Di fronte all’emergere di questi nuovi attori, le imprese tradizionali sono chiamate a una riflessione profonda sulla propria struttura e sul proprio modo di fare business. Le nuove aziende della sharing economy non sono solo dei competitor in grado di sconvolgere modelli di business consolidati, ma possono rappresentare «facilitatori» che consentono di allargare il proprio raggio d’azione, come testimonia il grande successo del primo produttore vinicolo italiano che ha utilizzato Alibaba per entrare nel mercato cinese, o partner con cui sviluppare assieme nuove forme di innovazione, come dimostra il rapporto stabilito da Arduino con Intel.
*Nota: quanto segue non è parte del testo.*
(* ===== verification/DebugActions.v ===== *)
(** * The debug actions

    [src/hooks/useDebugActions.ts]: the actions of the debug panel that change the player
    or simulate movement.  Each is a change of the live player followed by a save; the
    alert it shows is its second result. *)
From stdpp Require Import base decidable strings list pretty.
From Stdlib Require Import ZArith QArith Lia.
From S2P Require Import Prelude JsNumber Random Combat Archetype Ability CombatFeed Creature.
From S2P Require Import Config Item Player Loot AutoCombat Encounter Location Json CloudSync.
From S2P Require Import Storage CombatSession SessionInvariant EncounterFlow.
Local Open Scope Z_scope.

Record Alert := mkAlert { al_title : string; al_message : string }.

(** [const updatedPlayer = new Player(currentPlayer.toJSON()); ...; setPlayerAndSave(...)] *)
Definition with_live (f : Player -> Player) (s : Session) : Session :=
  match playerRef s with Some p => setPlayerAndSave (f (clone p)) s | None => s end.

Definition debug_setLevel (targetLevel : Z) (s : Session) : Session * option Alert :=
  (with_live (fun p => setLevel p targetLevel) s,
   (fun p => mkAlert "Level Set" ("You are now level " +:+ pretty (p_level (setLevel (clone p) targetLevel)) +:+ "."))
     <$> playerRef s).

Definition debug_setArchetype (archetype : Archetype) (s : Session) : Session * option Alert :=
  (with_live (fun p => setArchetype p archetype) s,
   (fun _ => mkAlert "Class Changed"
     ("You are now a " +:+ ac_name (ARCHETYPE_CONFIGS archetype) +:+ ". Start a fight to test its abilities."))
     <$> playerRef s).

Definition xp_alert (amount levelsGained : Z) (p : Player) : Alert :=
  if 0 <? levelsGained
  then mkAlert "XP Added & Level Up!"
         ("Added " +:+ pretty amount +:+ " XP!
Gained " +:+ pretty levelsGained +:+ " level(s)!
You are now level " +:+ pretty (p_level p) +:+ "!")
  else mkAlert "XP Added"
         ("Added " +:+ pretty amount +:+ " XP!
Current XP: " +:+ pretty (p_experience p) +:+ "/" +:+ pretty (getExperienceForNextLevel p)).

Definition debug_addXP (amount : Z) (s : Session) : Session * option Alert :=
  match playerRef s with
  | None => (s, None)
  | Some currentPlayer =>
      let (updatedPlayer, levelsGained) := addExperience (clone currentPlayer) amount in
      (setPlayerAndSave updatedPlayer s, Some (xp_alert amount levelsGained updatedPlayer))
  end.

(** The loop of [fillInventory]: an item is generated before each attempt to add it, and
    the first that finds no room ends the loop.  [None]: out of fuel. *)
Fixpoint fill_loop (fuel : nat) (now : Z) (p : Player) (added : Z) : Rand (option (Player * Z)) :=
  match fuel with
  | O => rand_ret None
  | S fuel =>
      let! item := generateItem now (p_level p) None 1 in
      let (p, index) := addItemToInventory p item in
      if index =? -1 then rand_ret (Some (p, added)) else fill_loop fuel now p (added + 1)
  end.

Definition debug_fillInventory (now : Z) (s : Session) : Rand (option (Session * option Alert)) :=
  match playerRef s with
  | None => rand_ret (Some (s, None))
  | Some currentPlayer =>
      let p := clone currentPlayer in
      let! r := fill_loop (S (length (p_inventory p))) now p 0 in
      rand_ret (match r with
                | Some (p, added) =>
                    Some (setPlayerAndSave p s,
                          Some (mkAlert "Inventory Filled"
                                  ("Added " +:+ pretty added +:+ " item(s); inventory is now full.")))
                | None => None
                end)
  end.

Definition debug_restoreHp (s : Session) : Session := with_live fullHeal s.

Definition debug_clearInventory (s : Session) : Session := with_live clearInventory s.

Section Movement.
Context `{Trig} `{AsyncStorage}.

(** [x || d] on numbers: zero is falsy. *)
Definition or_coordinate (x : option Q) (d : Q) : Q :=
  match x with Some q => if Qeq_bool q 0 then d else q | None => d end.

(** The fix [simulateMovement] makes up: the current one moved north. *)
Definition simulated_location (now : Z) (distanceMeters : Q) (a : App) : LocationData :=
  let baseLat := or_coordinate (loc_latitude <$> currentLocationRef a) (lit 37.7749) in
  let baseLon := or_coordinate (loc_longitude <$> currentLocationRef a) (lit (-122.4194)) in
  mkLocationData (js_add baseLat (js_div distanceMeters 111000)) baseLon 10 (Some 0%Q) (Some 0%Q) 0 now.

Definition simulateMovement (env : GateEnv) (now : Z) (currentDistance distanceMeters : Q) (a : App)
    : Rand App :=
  handleDistanceUpdate env
    (mkDistanceData distanceMeters (js_add currentDistance distanceMeters)
       (simulated_location now distanceMeters a)) a.

End Movement.

(** ** Filling the inventory *)

Lemma empty_insert (l : list (option Item)) i it : l !! i = Some None ->
  S (length (filter (fun slot => slot = None) (<[i := Some it]> l)))
  = length (filter (fun slot => slot = None) l).
Proof.
  revert i. induction l as [|o l IH]; intros [|i] E; cbn in E; try discriminate.
  - injection E as ->. reflexivity.
  - csimpl. pose proof (IH i E) as N. destruct o as [x|]; csimpl; rewrite ?N; reflexivity || exact N.
Qed.

(** One attempt to add an item. *)
Lemma add_one p it :
  let (p', index) := addItemToInventory p it in
  (index = -1 /\ p' = p /\ getEmptyInventorySlots p = 0%nat)
  \/ (0 <= index /\ getEmptyInventorySlots p = S (getEmptyInventorySlots p')
      /\ present (p_inventory p') ≡ₚ it :: present (p_inventory p)
      /\ p' = with_inventory p (p_inventory p')).
Proof.
  unfold addItemToInventory. destruct (find_empty (p_inventory p)) as [i|] eqn:E.
  - right. apply find_empty_Some in E as [E _]. split; [lia|].
    pose proof (empty_insert _ _ it E) as N. pose proof (present_insert _ _ _ (Some it) E) as P.
    cbn in P. rewrite app_nil_r in P. destruct p. unfold getEmptyInventorySlots in *. cbn in *.
    split; [rewrite N; reflexivity|]. split; [rewrite P; symmetry; apply Permutation_cons_append | reflexivity].
  - left. split; [reflexivity|]. split; [reflexivity|]. apply find_empty_full in E.
    unfold isInventoryFull in E. apply Nat.eqb_eq, E.
Qed.

(** What the loop leaves: a full inventory, the old items and exactly as many new ones as
    there were free slots, and nothing else changed. *)
Definition filled_up (p p' : Player) (added : Z) : Prop :=
  wf_player p' /\ isInventoryFull p' = true /\ added = Z.of_nat (getEmptyInventorySlots p)
  /\ p' = with_inventory p (p_inventory p')
  /\ exists new, Z.of_nat (length new) = added
     /\ present (p_inventory p') ≡ₚ new ++ present (p_inventory p).

Lemma fill_loop_spec now fuel : forall p added, wf_player p -> (getEmptyInventorySlots p < fuel)%nat ->
  rand_post (fill_loop fuel now p added) (fun r =>
    exists p' n, r = Some (p', added + n) /\ filled_up p p' n).
Proof.
  induction fuel as [|fuel IH]; intros p added W L; [lia|]. cbn [fill_loop].
  eapply rand_post_bind; [apply generateItem_generated; discriminate|]. intros it [_ _ Hok _].
  pose proof (addItem_wf p it Hok W) as W'. pose proof (add_one p it) as A.
  destruct (addItemToInventory p it) as [p1 index]. cbn [fst] in W'.
  destruct A as [(-> & -> & N) | (I & N & P & E)].
  - apply rand_post_ret. exists p, 0. split; [f_equal; f_equal; lia|]. split; [exact W|].
    split; [unfold isInventoryFull; rewrite N; reflexivity|]. split; [rewrite N; reflexivity|].
    split; [destruct p; reflexivity|]. exists []. split; reflexivity.
  - destruct (Z.eqb_spec index (-1)) as [|_]; [lia|].
    eapply rand_post_weaken; [apply IH; [exact W' | lia]|].
    intros r (p' & n & -> & (W2 & Fu & Hn & E2 & new & Ln & Pn)).
    exists p', (n + 1). split; [f_equal; f_equal; lia|]. split; [exact W2|]. split; [exact Fu|].
    split; [rewrite N, Hn; lia|]. split.
    + rewrite E2, E. destruct p; reflexivity.
    + exists (new ++ [it]). split; [rewrite length_app; cbn; lia|]. rewrite Pn, P. solve_Permutation.
Qed.

Lemma empty_le p : (getEmptyInventorySlots p < S (length (p_inventory p)))%nat.
Proof. unfold getEmptyInventorySlots. pose proof (length_filter (fun slot : option Item => slot = None) (p_inventory p)). lia. Qed.

(** Filling the inventory terminates and fills it.  The loop of [fillInventory], which
    stops at the first item that finds no room, ends after one attempt more than there are
    free slots: it adds exactly one generated item per free slot, reports that number,
    keeps every item and everything else of the player, and leaves no slot free; and the
    session stays well formed, with the filled player saved. *)
Theorem fillInventory_fills (now : Z) (s : Session) (p : Player) :
  session_ok s -> playerRef s = Some p ->
  rand_post (debug_fillInventory now s) (fun r => exists p' n a,
    r = Some (setPlayerAndSave p' s, Some a) /\ filled_up p p' n
    /\ al_message a = "Added " +:+ pretty n +:+ " item(s); inventory is now full."
    /\ session_ok (setPlayerAndSave p' s)).
Proof.
  intros K P. pose proof (ok_player s K p P) as W. unfold debug_fillInventory. rewrite P.
  rewrite clone_eq by exact W. rand_step fill_loop_spec r Hr; [exact W | apply empty_le|].
  destruct Hr as (p' & n & -> & F). apply rand_post_ret.
  exists p', n. eexists. split; [reflexivity|]. split; [exact F|]. split; [reflexivity|].
  apply setPlayer_ok; [apply F | exact K].
Qed.

(** Every other action keeps the session well formed. *)
Lemma with_live_ok f s : session_ok s -> (forall p, wf_player p -> wf_player (f p)) ->
  session_ok (with_live f s).
Proof.
  intros K F. unfold with_live. destruct (playerRef s) as [p|] eqn:P; [|exact K].
  pose proof (ok_player s K p P) as W. apply setPlayer_ok; [|exact K]. rewrite clone_eq by exact W. auto.
Qed.

Lemma clearInventory_wf p : wf_player p -> wf_player (clearInventory p).
Proof.
  intros W. destruct p, W. constructor; cbn in *; auto.
  unfold all_items in *. cbn in *. apply Forall_app in wf_items as [_ I]. exact I.
Qed.

Theorem debug_actions_ok (s : Session) (level : Z) (a : Archetype) (xp : Z) :
  session_ok s -> 0 <= xp ->
  session_ok (fst (debug_setLevel level s)) /\ session_ok (fst (debug_setArchetype a s))
  /\ session_ok (fst (debug_addXP xp s)) /\ session_ok (debug_restoreHp s)
  /\ session_ok (debug_clearInventory s).
Proof.
  intros K X. split; [apply with_live_ok; auto with game|]. split; [apply with_live_ok; auto with game|].
  split.
  - unfold debug_addXP. destruct (playerRef s) as [p|] eqn:P; [|exact K].
    pose proof (ok_player s K p P) as W. rewrite clone_eq by exact W.
    pose proof (addExperience_wf p xp X W) as W'. destruct (addExperience p xp) as [p' g].
    apply setPlayer_ok; assumption.
  - split; apply with_live_ok; auto using fullHeal_wf, clearInventory_wf.
Qed.

Lemma fillInventory_fills_witness :
  rand_post (debug_fillInventory 5 (initial_session (Some sample_player))) (fun r => exists p' n a,
    r = Some (setPlayerAndSave p' (initial_session (Some sample_player)), Some a)
    /\ filled_up sample_player p' n
    /\ al_message a = "Added " +:+ pretty n +:+ " item(s); inventory is now full."
    /\ session_ok (setPlayerAndSave p' (initial_session (Some sample_player)))).
Proof.
  apply fillInventory_fills; [|reflexivity]. apply initial_session_ok. intros ? [= <-].
  apply sample_player_wf.
Defined.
L’impatto complessivo determinato dall’avvento della sharing economy a livello macro è da verificare, ma, almeno in alcuni settori, sembra che questa possa portare a un’espansione complessiva del mercato, attivando una capacità produttiva inutilizzata e abilitando una domanda residuale che altrimenti non verrebbe soddisfatta: un buon esempio ne è il boom di prenotazioni registrate via Airbnb a Milano durante Expo 2015, quando l’offerta delle strutture ricettive tradizionali era del tutto satura.